▶ **Exercise directions**
Find every line of the listing below where "Hstart" appears, and copy it.

▶ **Provided material**

Lemma get_state_spec s :
  fx_no_write s = false ->
  get_fs_fixup_state s =
    match read_bytes (fx_dev s) 0 8 with
    | Some m => Done (state_of_magic (le_value m)) (set_fx_dev (fx_dev s) 8 s)
    | None => Longjmp (set_fx_dev (fx_dev s) (Z.of_nat (length (take 8 (fx_dev s)))) s)
    end.
Proof.
  intros Hw. unfold get_fs_fixup_state, mbind' at 1, get. rewrite Hw.
  unfold lseek64, read_dev, mbind', check, read_bytes, length_is. cbn [fx_pos fx_dev set_fx_dev Z.ltb Z.compare].
  change (Z.to_nat 8) with 8%nat. change (Z.to_nat 0) with 0%nat. rewrite drop_0, length_take.
  case_decide as Hd.
  - replace (Z.of_nat (8 `min` length (fx_dev s))) with 8 by lia. done.
  - rewrite (proj2 (Z.eqb_neq _ _)) by lia. done.
Qed.

(** The state a device is in. *)
Definition dev_state (d : list Z) : option Z :=
  (fun m => state_of_magic (le_value m)) <$> read_bytes d 0 8.

Lemma dev_state_set st d :
  st = STATE_UNSET \/ st = STATE_MARKING_INUMS \/ st = STATE_UPDATING_INUMS \/ st = STATE_UPDATING_SB ->
  state_set st d -> dev_state d = Some st.
Proof. intros Hst [E _]. unfold dev_state. rewrite E. cbn. f_equal. by apply state_magic_state. Qed.

Lemma dev_state_range d x : dev_state d = Some x ->
  x = STATE_UNSET \/ x = STATE_MARKING_INUMS \/ x = STATE_UPDATING_INUMS \/ x = STATE_UPDATING_SB.
Proof.
  unfold dev_state, state_of_magic. destruct (read_bytes d 0 8); [|done]. intros [= <-].
  repeat case_match; auto.
Qed.

Lemma get_state_inv s x s' :
  get_fs_fixup_state s = Done x s' -> flag false s ->
  dev_state (fx_dev s) = Some x /\ fx_dev s' = fx_dev s /\ flag false s'.
Proof.
  intros H Hw. rewrite get_state_spec in H by exact Hw. unfold dev_state.
  destruct (read_bytes _ 0 8); [|done]. by injection H as <- <-.
Qed.
(* ===== verification/SuperSpec.v ===== *)
(** * What the superblock functions write (lemmas on Super) *)

From Stdlib Require Import String.
From S2P Require Import Prelude Bytes Layout Crc16 Sha1 Uuid Ext4Info Inode Bitmap BlockGroup Regions Alloc AllocSpec Buffers Super.

(** ** The assignments of [ext4_fill_in_sb] *)

Lemma sb_asgs_wf info aux lg uuid : length uuid = 16%nat -> Forall asg_wf (sb_asgs info aux lg uuid).
Proof.
  intros Hu. unfold sb_asgs. rewrite !Forall_app. split_and!.
  - repeat constructor; unfold asg_wf; cbn [asg_bytes asg_len]; try apply length_le_bytes; try done.
    unfold strncpy. rewrite length_take, length_app, length_replicate, Nat.min_l by lia. done.
  - destruct (negb _); repeat constructor.
  - repeat constructor; unfold asg_wf; cbn [asg_bytes asg_len]; apply length_le_bytes.
Qed.

Lemma sb_asgs_in info aux lg uuid : forallb (asg_in sizeof_super_block) (sb_asgs info aux lg uuid) = true.
Proof.
  unfold sb_asgs. rewrite !forallb_app. by destruct (negb _).
Qed.

(** What each member read back by [ext4_parse_sb] holds. *)
Lemma sb_asgs_find info aux lg uuid :
  let l := sb_asgs info aux lg uuid in
  let num f v := find_asg f l = Some (le_bytes f.2 v) in
  num s_inodes_count (inodes_per_group info * groups aux) /\
  num s_blocks_count_lo (len_blocks aux) /\ num s_blocks_count_hi (Z.shiftr (len_blocks aux) 32) /\
  num s_first_data_block (first_data_block aux) /\ num s_log_block_size lg /\
  num s_blocks_per_group (blocks_per_group info) /\ num s_inodes_per_group (inodes_per_group info) /\
  num s_magic EXT4_SUPER_MAGIC /\ num s_state EXT4_VALID_FS /\ num s_inode_size (inode_size info) /\
  num s_feature_compat (feat_compat info) /\ num s_feature_incompat (feat_incompat info) /\
  num s_feature_ro_compat (feat_ro_compat info) /\
  num s_reserved_gdt_blocks (bg_desc_reserve_blocks info) /\
  find_asg s_volume_name l = Some (strncpy 16 (fs_label info)) /\
  find_asg s_last_mounted l = Some (replicate 64 0) /\ find_asg s_uuid l = Some uuid /\
  num s_free_blocks_count_lo 0 /\ num s_free_inodes_count 0.
Proof.
  cbv zeta. unfold sb_asgs. destruct (negb _); cbn [app]; repeat split.
Qed.

(** ** Buffer updates *)

Lemma assign_put buf base f v w b b' :
  w_bufs w !! buf = Some b -> write_bytes b (base + f.1) (le_bytes f.2 v) = Some b' ->
  assign buf base f v w = Done tt (put_buf buf b' w).
Proof. intros E Ew. by apply store_buf_done with (b := b). Qed.

Lemma assign_put_again buf base f v w b0 b b' :
  w_bufs w !! buf = Some b0 -> write_bytes b (base + f.1) (le_bytes f.2 v) = Some b' ->
  assign buf base f v (put_buf buf b w) = Done tt (put_buf buf b' w).
Proof.
  intros E Ew. rewrite (assign_put _ _ _ _ _ b b') by (by eapply put_buf_lookup || done).
  by rewrite put_buf_twice.
Qed.

Lemma member_done buf base f w b v :
  w_bufs w !! buf = Some b -> load f.2 b (base + f.1) = Some v -> member buf base f w = Done v w.
Proof. intros E El. by apply load_buf_done with (b := b). Qed.

Lemma sparse_add_done src len b w :
  sparse_file_add_data src len b w = Done tt (set_sparse (mk_sparse src len b :: w_sparse w) w).
Proof. done. Qed.

(** ** The group descriptors *)

(** The assignments to one descriptor. *)
Definition desc_asgs (start header bpg ipg : Z) : list asg :=
  [Num bg_block_bitmap (start + header); Num bg_inode_bitmap (start + header + 1);
   Num bg_inode_table (start + header + 2); Num bg_free_blocks_count bpg;
   Num bg_free_inodes_count ipg; Num bg_used_dirs_count 0].

Lemma desc_asgs_wf start header bpg ipg : Forall asg_wf (desc_asgs start header bpg ipg).
Proof. repeat constructor; apply length_le_bytes. Qed.

Section fill.
Context (info : fs_info) (aux : fs_aux_info) (sb bg_desc : nat) (s : list Z) (bpg ipg : Z).
Context (Hne : sb <> bg_desc) (Hlen : Z.of_nat (length s) = block_size info)
  (Hbs : sizeof_super_block <= block_size info)
  (Hbpg : load 4 s 32 = Some bpg) (Hipg : load 4 s 40 = Some ipg).

Definition header_size (i : Z) : Z := super_blocks info (bg_desc_blocks aux) i.

Lemma queue_backup_done i w :
  w_bufs w !! sb = Some s ->
  exists b, run_asgs 0 [Num s_block_group_nr i] s = Some b /\
    queue_backup_sb info aux sb i w =
      Done tt (set_sparse (mk_sparse (SrcBuf (length (w_bufs w)) 0) (block_size info)
                 (group_start_block info aux i) :: w_sparse w)
              (set_bufs (w_bufs w ++ [b]) w)).
Proof.
  intros E. destruct (run_asgs_some 0 sizeof_super_block [Num s_block_group_nr i] s) as [b Eb];
    [lia|lia|repeat constructor|done|].
  exists b. split; [done|]. cbn in Eb. apply bind_Some in Eb as (b' & Eb & [= ->]).
  unfold queue_backup_sb. rewrite (mbind_done _ _ _ _ _ (calloc_done _ w)).
  set (w1 := set_bufs _ w). set (id := length (w_bufs w)).
  assert (E1 : w_bufs w1 !! sb = Some s).
  { cbn. rewrite lookup_app_l; [done|]. by eapply lookup_lt_Some. }
  assert (E2 : w_bufs w1 !! id = Some (replicate (Z.to_nat (block_size info)) 0)).
  { cbn. by rewrite lookup_app_r, Nat.sub_diag by lia. }
  erewrite mbind_done.
  2: { eapply copy_from_buf_done; [exact E1|]. unfold read_bytes. rewrite decide_True by lia.
       rewrite drop_0, take_ge by lia. done. }
  erewrite mbind_done.
  2: { eapply copy_to_buf_done; [exact E2|]. rewrite write_bytes_some by (rewrite ?length_replicate; lia).
       rewrite drop_ge, app_nil_r by (rewrite length_replicate; lia). cbn [take app Z.to_nat]. done. }
  change (set_bufs (<[id := s]> (w_bufs w1)) w1) with (put_buf id s w1).
  erewrite mbind_done by (eapply assign_put_again; [exact E2|exact Eb]).
  unfold sparse_file_add_data, modify. f_equal. unfold put_buf, w1, id, set_sparse, set_bufs. cbn.
  f_equal. rewrite insert_app_r_alt by lia. by rewrite Nat.sub_diag.
Qed.

Lemma fill_group_spec i w d :
  w_bufs w !! sb = Some s -> w_bufs w !! bg_desc = Some d -> 0 <= i ->
  (i + 1) * sizeof_group_desc <= Z.of_nat (length d) ->
  exists w' d',
    fill_group info aux sb bg_desc i w = Done tt w' /\
    run_asgs (i * sizeof_group_desc)
      (desc_asgs (group_start_block info aux i) (header_size i) bpg ipg) d = Some d' /\
    w_bufs w' !! sb = Some s /\ w_bufs w' !! bg_desc = Some d' /\
    w_bgs w' = w_bgs w /\ w_heap w' = w_heap w.
Proof.
  intros Es Ed Hi Hd. unfold sizeof_group_desc in *.
  assert (Hstart : exists w1, (if ext4_bg_has_super_block info i then
       (if i =? 0 then mret' tt else queue_backup_sb info aux sb i);;;
       sparse_file_add_data (SrcBuf bg_desc 0) (u32 (bg_desc_blocks aux * block_size info))
         (u32 (group_start_block info aux i + 1));;;
       mret' (u32 (1 + bg_desc_blocks aux + bg_desc_reserve_blocks info))
     else mret' 0) w = Done (header_size i) w1 /\
     w_bufs w1 !! sb = Some s /\ w_bufs w1 !! bg_desc = Some d /\
     w_bgs w1 = w_bgs w /\ w_heap w1 = w_heap w).
  { unfold header_size, super_blocks. destruct (ext4_bg_has_super_block info i); [|by exists w].
    destruct (Z.eqb_spec i 0); [by eexists|].
    destruct (queue_backup_done i w Es) as (b & _ & Eq). rewrite (mbind_done _ _ _ _ _ Eq).
    eexists. split; [done|]. cbn. rewrite !lookup_app_l by (by eapply lookup_lt_Some). done. }
  destruct Hstart as (w1 & E1 & Es1 & Ed1 & Hg & Hh).
  destruct (run_asgs_some (i * 32) 32 (desc_asgs (group_start_block info aux i) (header_size i) bpg ipg) d)
    as [d' Ed']; [lia|lia|apply desc_asgs_wf|done|].
  exists (put_buf bg_desc d' w1), d'. unfold fill_group. rewrite (mbind_done _ _ _ _ _ E1).
  split; [|split; [done|]].
  2: { rewrite put_buf_lookup_ne by done. by erewrite put_buf_lookup. }
  cbn in Ed'. repeat match goal with H : _ ≫= _ = Some _ |- _ => apply bind_Some in H as (? & ? & ?) end.
  simplify_eq.
  erewrite mbind_done by (eapply assign_put; [exact Ed1|eassumption]).
  do 2 (erewrite mbind_done by (eapply assign_put_again; [exact Ed1|eassumption])).
  erewrite mbind_done by (eapply member_done; [rewrite put_buf_lookup_ne by done; exact Es1|exact Hbpg]).
  erewrite mbind_done by (eapply assign_put_again; [exact Ed1|eassumption]).
  erewrite mbind_done by (eapply member_done; [rewrite put_buf_lookup_ne by done; exact Es1|exact Hipg]).
  erewrite mbind_done by (eapply assign_put_again; [exact Ed1|eassumption]).
  eapply assign_put_again; [exact Ed1|eassumption].
Qed.

(** A member of descriptor [i] in the table [d]. *)
Definition desc_member (d : list Z) (i : Z) (f : field) : option Z :=
  load f.2 d (i * sizeof_group_desc + f.1).

Lemma fill_groups_spec gs w d :
  w_bufs w !! sb = Some s -> w_bufs w !! bg_desc = Some d -> NoDup gs ->
  (forall i, i ∈ gs -> 0 <= i /\ (i + 1) * sizeof_group_desc <= Z.of_nat (length d)) ->
  exists w' d',
    fill_groups info aux sb bg_desc gs w = Done tt w' /\
    w_bufs w' !! sb = Some s /\ w_bufs w' !! bg_desc = Some d' /\ length d' = length d /\
    w_bgs w' = w_bgs w /\ w_heap w' = w_heap w /\
    (forall i f v, i ∈ gs -> 0 <= f.1 -> f.1 + Z.of_nat f.2 <= sizeof_group_desc ->
       find_asg f (desc_asgs (group_start_block info aux i) (header_size i) bpg ipg) = Some (le_bytes f.2 v) ->
       desc_member d' i f = Some (v mod 256 ^ Z.of_nat f.2)) /\
    (forall j f, j ∉ gs -> 0 <= f.1 -> f.1 + Z.of_nat f.2 <= sizeof_group_desc ->
       desc_member d' j f = desc_member d j f).
Proof.
  revert w d. induction gs as [|i gs IH]; intros w d Es Ed Hnd Hgs.
  { exists w, d. split_and!; try done. by intros i f v ?%not_elem_of_nil. }
  apply NoDup_cons in Hnd as [Hni Hnd].
  destruct (Hgs i) as [Hi Hd]; [apply elem_of_cons; by left|].
  destruct (fill_group_spec i w d Es Ed Hi Hd) as (w1 & d1 & E1 & Er & Es1 & Ed1 & Hg1 & Hh1).
  pose proof (run_asgs_length _ _ _ _ Er) as Hl1.
  destruct (IH w1 d1 Es1 Ed1 Hnd) as (w' & d' & E' & Es' & Ed' & Hl' & Hg' & Hh' & Hin & Hout).
  { intros j Hj. rewrite Hl1. apply Hgs, elem_of_cons. by right. }
  exists w', d'. cbn [fill_groups]. rewrite (mbind_done _ _ _ _ _ E1).
  split_and!; [done..|congruence|congruence|congruence| |].
  - intros j f v Hj H1 H2 Hf. destruct (decide (j ∈ gs)) as [Hjg|Hjg]; [by apply Hin|].
    apply elem_of_cons in Hj as [->|]; [|done].
    rewrite Hout by done. unfold desc_member.
    by apply (run_asgs_load _ _ _ d d1 v Er (desc_asgs_wf _ _ _ _)).
  - intros j f [Hji Hjg]%not_elem_of_cons H1 H2. rewrite Hout by done.
    unfold desc_member, load. f_equal.
    apply (run_asgs_outside _ sizeof_group_desc _ _ _ _ _ Er (desc_asgs_wf _ _ _ _)); [done|].
    unfold sizeof_group_desc in *. lia.
Qed.
End fill.

(** ** The whole of [ext4_fill_in_sb] *)

Lemma log_2_pow k : 0 <= k <= 20 -> log_2 (2 ^ k) = Some k.
Proof.
  intros Hk. assert (H : forallb (fun k => bool_decide (log_2 (2 ^ k) = Some k)) (seqZ 0 21) = true)
    by (vm_compute; reflexivity).
  rewrite List.forallb_forall in H. eapply bool_decide_eq_true. apply H, list_elem_of_In, elem_of_seqZ. lia.
Qed.

Lemma block_size_log info k :
  block_size info = 1024 * 2 ^ k -> 0 <= k <= 20 -> log_2 (block_size info / 1024) = Some k.
Proof. intros -> Hk. rewrite Z.mul_comm, Z.div_mul by lia. by apply log_2_pow. Qed.

(** What the caller of [ext4_fill_in_sb] must have set up: the two buffers, and a
    label and a hash context that the hash accepts. *)
Record super_ready (info : fs_info) (aux : fs_aux_info) (sb bg_desc : nat) (ctx : SHA1_CTX) (k : Z)
    (w : world) : Prop := {
  sr_ne : sb <> bg_desc;
  sr_ctx : length (c_buffer ctx) = 64%nat;
  sr_label : Forall is_byte (fs_label info) /\ Z.of_nat (length (fs_label info)) < 2 ^ 29;
  sr_bs : block_size info = 1024 * 2 ^ k /\ 0 <= k <= 20;
  sr_sb : exists s, w_bufs w !! sb = Some s /\ Z.of_nat (length s) = block_size info;
  sr_desc : exists d, w_bufs w !! bg_desc = Some d /\
              groups aux * sizeof_group_desc <= Z.of_nat (length d);
  sr_groups : 0 <= groups aux
}.

Lemma block_size_min info k : block_size info = 1024 * 2 ^ k -> 0 <= k -> 1024 <= block_size info.
Proof. intros -> Hk. pose proof (Z.pow_pos_nonneg 2 k). lia. Qed.

Lemma ext4_fill_in_sb_spec info aux sb bg_desc ctx k w :
  super_ready info aux sb bg_desc ctx k w ->
  exists w' s s' d' uuid,
    ext4_fill_in_sb info aux sb bg_desc ctx w = Done tt w' /\
    w_bufs w !! sb = Some s /\ w_bufs w' !! sb = Some s' /\ w_bufs w' !! bg_desc = Some d' /\
    length s' = length s /\ length uuid = 16%nat /\
    run_asgs 0 (sb_asgs info aux k uuid) s = Some s' /\
    w_bgs w' = w_bgs w /\ w_heap w' = w_heap w /\
    groups aux * sizeof_group_desc <= Z.of_nat (length d') /\
    (forall i f v, 0 <= i < groups aux -> 0 <= f.1 -> f.1 + Z.of_nat f.2 <= sizeof_group_desc ->
       find_asg f (desc_asgs (group_start_block info aux i) (header_size info aux i)
         (u32 (blocks_per_group info)) (u32 (inodes_per_group info))) = Some (le_bytes f.2 v) ->
       desc_member d' i f = Some (v mod 256 ^ Z.of_nat f.2)).
Proof.
  intros [Hne Hctx [Hlb Hll] [Hbs Hk] (s & Es & Hs) (d & Ed & Hd) Hgr].
  pose proof (block_size_min _ _ Hbs ltac:(lia)) as Hmin.
  assert (Hu : exists uuid, generate_uuid ctx (str "extandroid/make_ext4fs") (fs_label info) = Some uuid /\
                 length uuid = 16%nat).
  { eexists. apply generate_uuid_spec; try done. repeat constructor; done. }
  destruct Hu as (uuid & Eu & Hu).
  destruct (run_asgs_some 0 sizeof_super_block (sb_asgs info aux k uuid) s) as [s' Es'];
    [lia|unfold sizeof_super_block; lia|by apply sb_asgs_wf|apply sb_asgs_in|].
  pose proof (run_asgs_length _ _ _ _ Es') as Hs'.
  pose proof (sb_asgs_find info aux k uuid) as Hf. cbv zeta in Hf.
  pose proof (sb_asgs_wf info aux k uuid Hu) as Hwf.
  destruct Hf as (_ & _ & _ & _ & _ & Hbpg & Hipg & _).
  pose proof (run_asgs_load _ _ _ _ _ _ Es' Hwf Hbpg) as Lb.
  pose proof (run_asgs_load _ _ _ _ _ _ Es' Hwf Hipg) as Li.
  set (w1 := put_buf sb s' w).
  destruct (fill_groups_spec info aux sb bg_desc s' (u32 (blocks_per_group info))
      (u32 (inodes_per_group info)) Hne ltac:(lia) ltac:(unfold sizeof_super_block; lia) Lb Li
      (seqZ 0 (groups aux)) w1 d) as (w' & d' & E & Es1 & Ed1 & Hl & Hg & Hh & Hin & _).
  - by eapply put_buf_lookup.
  - unfold w1. by rewrite put_buf_lookup_ne.
  - apply NoDup_seqZ.
  - intros i Hi%elem_of_seqZ. unfold sizeof_group_desc in *. lia.
  - exists w', s, s', d', uuid. unfold ext4_fill_in_sb.
    rewrite (block_size_log _ k) by done. cbn [deref]. rewrite (mbind_done _ _ _ k w) by done.
    rewrite Eu. cbn [deref]. rewrite (mbind_done _ _ _ uuid w) by done.
    erewrite mbind_done by (eapply with_buf_done; [exact Es|by rewrite Es']).
    split_and!; try done.
    + by rewrite Hl.
    + intros i f v Hi. apply Hin, elem_of_seqZ. lia.
Qed.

▶ **Completed task**
  assert (Hstart : exists w1, (if ext4_bg_has_super_block info i then
  destruct Hstart as (w1 & E1 & Es1 & Ed1 & Hg & Hh).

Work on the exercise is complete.